Keiner der befragten Topshots lässt seine Mails vorselektieren, sie bearbeiten diese ausschliesslich selber. "Die Inhalte sind zu unterschiedlich, und es ist nicht immer einfach zu erkennen, was welche Priorität hat. Eine Vorselektion ist daher schwer möglich", erklärt Andreas Dürst, Managing Director Tech Data. Alexandre Salzmann würde sich eine Vorselektion überlegen, wenn er konstant mehr als 100 wirklich wichtige E-Mails pro Tag erhalten würde.
Jedoch setzen alle befragten Manager technische Hilfsmittel ein, um die Flut nutzloser Mails einzudämmen. "Zunächst nutze ich Firewall und Spam-Filter, die unerwünschte Mails ausfiltern, und dann die Selektions- und Gliederungsfunktionen von Outlook", führt Alexander Stüger, General Manager Microsoft Schweiz, aus. Salzmann arbeitet ebenfalls mit einen Mailsystem mit Filterfunktionen. So werden zum Beispiel Nachrichten, bei denen er nur auf cc gesetzt ist, direkt beim Empfang farblich abgehoben.
Mit allen übrigen Mails verfährt er wie die meisten anderen auch:
Absender, Headlines anschauen.
Löschen was unwichtig ist.
Info-Mails in spezielle Ordner ablegen und bei Gelegenheit lesen.
Beantworten der relevanten Nachrichten.
Einer der grössten Zeitfresser ist das "Dauernd-Online-Sein": Bei jedem "Plop - you've got mail" schnell in die Inbox wechseln, reisst jeden aus dem Arbeitsprozess. In Grossbritannien haben einige grosse Konzerne - darunter Nestlé und Camelot - ihren Angestellten einen E-Mail-freien Tag pro Woche verordnet. So weit gehen die Schweizer (noch) nicht, sie bearbeiten ihre Nachrichten jedoch mehrheitlich zu bestimmten Zeiten. Für Marc Schnyder, Geschäftsführer Also ABC, und Andreas Dürst ist der frühe Morgen der geeignetste Termin für diese Arbeit. Dürst: "E-Mails verarbeite ich zwischen 6.00 Uhr und 8.00 Uhr oder nach 18.00 Uhr. Zwischendurch hat das operative Geschäft erste Priorität." Die Devise von Adobe-Country Manager Salzmann lautet: "3 Zeitblöcke pro Tag für E-Mail. Das ist am effizientesten!"

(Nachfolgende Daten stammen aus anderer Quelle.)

Lemma coinbase_ensure_records cfg v u d :
  recordable cfg v u ->
  exists x d', coinbase_ensure (ut_transaction_id u) (ut_index u) (ut_amount_sompi u)
                 (ut_block_daa_score u) d = Ok (x, d') /\ has_outpoint d' u /\
               incl (db_rewards d) (db_rewards d').
Proof.
  intros (Hl & Hi & Ha & Hd & _ & _). unfold coinbase_ensure, reward_check. simpl.
  assert (as_i32 (ut_index u) = ut_index u) as ->.
  { unfold as_i32. destruct (Z.leb_spec (ut_index u) i32_max); [done|lia]. }
  rewrite (as_i64_id (ut_block_daa_score u)) by done. rewrite Hl.
  repeat (match goal with |- context [0 <=? ?x] => destruct (Z.leb_spec 0 x); [|lia] end). simpl.
  destruct (List.find _ _) as [r|] eqn:F.
  - apply List.find_some in F as [Hr E]. unfold same_outpoint in E. to_prop.
    apply bool_decide_eq_true in H2. eexists _, d. split; [done|]. split; [by exists r|apply incl_refl].
  - eexists _, _. split; [done|]. split; simpl.
    + eexists. simpl. split; [apply in_app_iff; right; by left|done].
    + by apply incl_appl, incl_refl.
Qed.

Lemma coinbase_ensure_incl t i a b d x d' :
  coinbase_ensure t i a b d = Ok (x, d') -> incl (db_rewards d) (db_rewards d').
Proof.
  unfold coinbase_ensure. destruct (negb _); [discriminate|]. destruct (List.find _ _); intros; inv_eqs.
  - apply incl_refl.
  - simpl. by apply incl_appl, incl_refl.
Qed.

Lemma record_utxo_healthy fault cfg v u stats d n :
  fault n = NoFault -> 0 <= mc_coinbase_maturity cfg -> v <= u64_max ->
  exists d' n' s', record_utxo fault cfg v u stats (d, n) = ((d', n'), Ok s') /\
    incl (db_rewards d) (db_rewards d') /\ (recordable cfg v u -> has_outpoint d' u).
Proof.
  intros F Hm Hv. unfold record_utxo.
  destruct (is_mature _ _ _) eqn:M; simpl.
  2:{ exists d, n, stats. split; [done|]. split; [apply incl_refl|]. intros (_ & _ & _ & ? & ? & _).
      apply not_true_iff_false in M. destruct M. apply is_mature_iff; lia. }
  destruct (Z.ltb_spec (ut_block_daa_score u) (mc_coinbase_min_daa_score cfg)).
  { eexists d, n, _. split; [done|]. split; [apply incl_refl|]. intros (_ & _ & _ & _ & _ & ?). lia. }
  destruct (i64_try_from _) as [amount|] eqn:Ha.
  2:{ eexists d, n, _. split; [done|]. split; [apply incl_refl|]. intros (_ & _ & ? & _).
      assert (i64_try_from (ut_amount_sompi u) = Some (ut_amount_sompi u)); [|congruence].
      apply checked_i64_Some. unfold in_i64, i64_min. lia. }
  apply checked_i64_Some in Ha as [<- _]. unfold tm_bind, tm_try, tm_db, em_db. rewrite F.
  destruct (coinbase_ensure _ _ _ _ d) as [[[id []] d1]|e] eqn:E.
  - eexists d1, (S n), _. split; [done|]. split; [by eapply coinbase_ensure_incl|]. intros R.
    destruct (coinbase_ensure_records cfg v u d R) as (x & d2 & E2 & H2 & _). congruence.
  - eexists d1, (S n), _. split; [done|]. split; [by eapply coinbase_ensure_incl|]. intros R.
    destruct (coinbase_ensure_records cfg v u d R) as (x & d2 & E2 & H2 & _). congruence.
  - eexists d, (S n), _. split; [done|]. split; [apply incl_refl|]. intros R.
    destruct (coinbase_ensure_records cfg v u d R) as (x & d2 & E2 & H2 & _). congruence.
Qed.

(** With a healthy database every matured output above the floor is recorded: after
    the recording pass each of them has its reward row, so the allocation pass that
    follows will see it. *)
Theorem matured_outputs_recorded fault cfg v utxos stats d n :
  (forall k, fault k = NoFault) -> 0 <= mc_coinbase_maturity cfg -> v <= u64_max ->
  exists d' n' stats', record_utxos fault cfg v utxos stats (d, n) = ((d', n'), Ok stats') /\
    incl (db_rewards d) (db_rewards d') /\
    forall u, In u utxos -> recordable cfg v u -> has_outpoint d' u.
Proof.
  intros F Hm Hv. revert stats d n. induction utxos as [|u utxos IH]; intros stats d n; simpl.
  { exists d, n, stats. split; [done|]. split; [apply incl_refl|done]. }
  destruct (record_utxo_healthy fault cfg v u stats d n (F n) Hm Hv) as (d1 & n1 & s1 & E & I & R).
  unfold tm_bind. rewrite E. destruct (IH s1 d1 n1) as (d2 & n2 & s2 & E2 & I2 & R2).
  exists d2, n2, s2. split; [done|]. split; [by eapply incl_tran|].
  intros x [<-|Hx] Rx; [|by apply R2]. destruct (R Rx) as (r & Hr & Er). exists r. split; [by apply I2|done].
Qed.

(** ** A concrete sweep *)

(** One blue block; two outputs, one of them immature. *)
Definition sample_kaspad : KaspadClient := {|
  get_virtual_daa_score := fun _ => Ok 400;
  get_block_color := fun _ _ => Ok Blue;
  get_pool_coinbase_utxos := fun _ =>
    em_ask (fun _ => Ok [mkUtxo (repeat 1 32) 0 1000000 200; mkUtxo (repeat 2 32) 1 5 350])
|}.

Lemma sample_frame : KaspadFrame sample_kaspad.
Proof.
  intros fault d n d' n' r H. unfold get_pool_coinbase_utxos, sample_kaspad, em_ask in H. inv_eqs.
  exists (db_meta d'). by destruct d'.
Qed.

Definition sample_sweep_db : Db :=
  mkDb 50 9 [sample_wallet 3 "alice"; sample_wallet 4 "bob"]
    [sample_share 3 (f64_of_Z 1) 100 10; sample_share 4 (f64_of_Z 2) 150 11] [] [] [] [] [] [] [] ∅ []
    [] [] [] [mkBlock 8 sample_hash 3 103 300 None 0 SubmittedToNode 40 (Some 41) None None None "b"].

Definition sample_sweep : (Db * nat) * result SweepStats TrackerError :=
  run_once (classifier := StaticTierClassifier Standard) (kaspad := sample_kaspad) (fun _ => NoFault)
    (fun _ => 45) (mkFeeConfig 75) "accountant" MaturityConfig_default (sample_sweep_db, 0%nat).

Lemma sample_sweep_alloc_wf : alloc_wf sample_sweep_db.
Proof. split; simpl; constructor. Qed.

Lemma sample_sweep_blocks_wf : blocks_wf sample_sweep_db.
Proof.
  split; simpl; [repeat constructor; simpl; tauto|]. constructor; [|constructor].
  split; simpl; auto; try lia. unfold stamps_ok. simpl. eauto.
Qed.

Lemma sample_sweep_result :
  snd sample_sweep = Ok (mkSweepStats 1 0 0 1 1 0 0 0).
Proof. vm_compute. reflexivity. Qed.

Lemma sweep_records_only_matured_witness :
  exists r, db_rewards (fst (fst sample_sweep)) = [r] /\ cr_amount_sompi r = 1000000 /\
    (In (reward_key r) (map reward_key (db_rewards sample_sweep_db)) \/
     exists v u, get_virtual_daa_score (KaspadClient := sample_kaspad) 0 = Ok v /\
       reported (kaspad := sample_kaspad) (fun _ => NoFault) u /\ recorded_from MaturityConfig_default v u r).
Proof.
  eexists. split; [vm_compute; reflexivity|]. split; [reflexivity|].
  eapply (sweep_records_only_matured (fun _ => NoFault) (fun _ => 45) (mkFeeConfig 75) "accountant"
            (StaticTierClassifier Standard) sample_kaspad sample_frame MaturityConfig_default
            sample_sweep_db 0%nat);
    [exact sample_sweep_alloc_wf|vm_compute; reflexivity|vm_compute; now left].
Defined.

Lemma sweeps_keep_books_witness :
  blocks_wf (fst (fst sample_sweep)) /\ rows_advance sample_sweep_db (fst (fst sample_sweep)).
Proof.
  edestruct (sweeps_keep_books sample_sweep_db (fst (fst sample_sweep)) sample_sweep_alloc_wf
               sample_sweep_blocks_wf) as (B & R & _); [|split; [exact B|exact R]].
  apply rtc_once.
  eapply (TsSweep _ (fun _ => NoFault) (fun _ => 45) (mkFeeConfig 75) "accountant"
            (StaticTierClassifier Standard) sample_kaspad sample_frame MaturityConfig_default 0%nat).
  vm_compute. reflexivity.
Defined.

Lemma process_submitted_spec_witness :
  exists d' n', process_submitted (kaspad := sample_kaspad) (fun _ => NoFault) MaturityConfig_default
    (mkBlock 8 sample_hash 3 103 300 None 0 SubmittedToNode 40 (Some 41) None None None "b") 400
    (sample_sweep_db, 0%nat) = ((d', n'), Ok BoConfirmedBlue).
Proof.
  destruct (process_submitted_spec (fun _ => NoFault) sample_kaspad MaturityConfig_default
    (mkBlock 8 sample_hash 3 103 300 None 0 SubmittedToNode 40 (Some 41) None None None "b") 400
    sample_sweep_db 0%nat Blue sample_sweep_blocks_wf) as (d' & n' & E & _);
    [now left|reflexivity|reflexivity|reflexivity|simpl; unfold DEFAULT_COINBASE_MATURITY; lia|reflexivity|].
  exists d', n'. exact E.
Defined.

Lemma matured_outputs_recorded_witness :
  exists d' n' s', record_utxos (fun _ => NoFault) MaturityConfig_default 400
    [mkUtxo (repeat 1 32) 0 1000000 200] SweepStats_default (sample_sweep_db, 0%nat) = ((d', n'), Ok s') /\
    has_outpoint d' (mkUtxo (repeat 1 32) 0 1000000 200).
Proof.
  destruct (matured_outputs_recorded (fun _ => NoFault) MaturityConfig_default 400
    [mkUtxo (repeat 1 32) 0 1000000 200] SweepStats_default sample_sweep_db 0%nat)
    as (d' & n' & s' & E & _ & R);
    [reflexivity|simpl; unfold DEFAULT_COINBASE_MATURITY; lia|unfold u64_max; lia|].
  exists d', n', s'. split; [exact E|]. apply R; [now left|].
  unfold recordable, i32_max, i64_max; simpl; unfold DEFAULT_COINBASE_MATURITY. repeat split; lia.
Defined.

Zwischendurch sollte man auch die Gnade haben, nicht alles wissen zu wollen. Der Aufwand übersteigt oft bei weitem den Nutzen durch den zusätzlichen Informationsgewinn. Zudem kann Nachdenken manchmal weiterführen, als die Suche nach einer Information. Der Grundsatz von Marc Schnyder: "Eines der wichtigsten Prinzipien ist die Fokussierung auf das Wesentliche!"
Und eines dürfen wir nicht vergessen: Die besten Ideen werden immer noch im Dialog geboren, in dem Menschen direkt, ohne elektronische Vermittler, miteinander kommunizieren. Das E-Mail drohe Erfindungsreichtum und Spontanität zu ersticken, sagt auch Diane Thompson, CEO von
Camelot, die den E-Mail-freien Tag für ihre Angestellten eingeführt hat.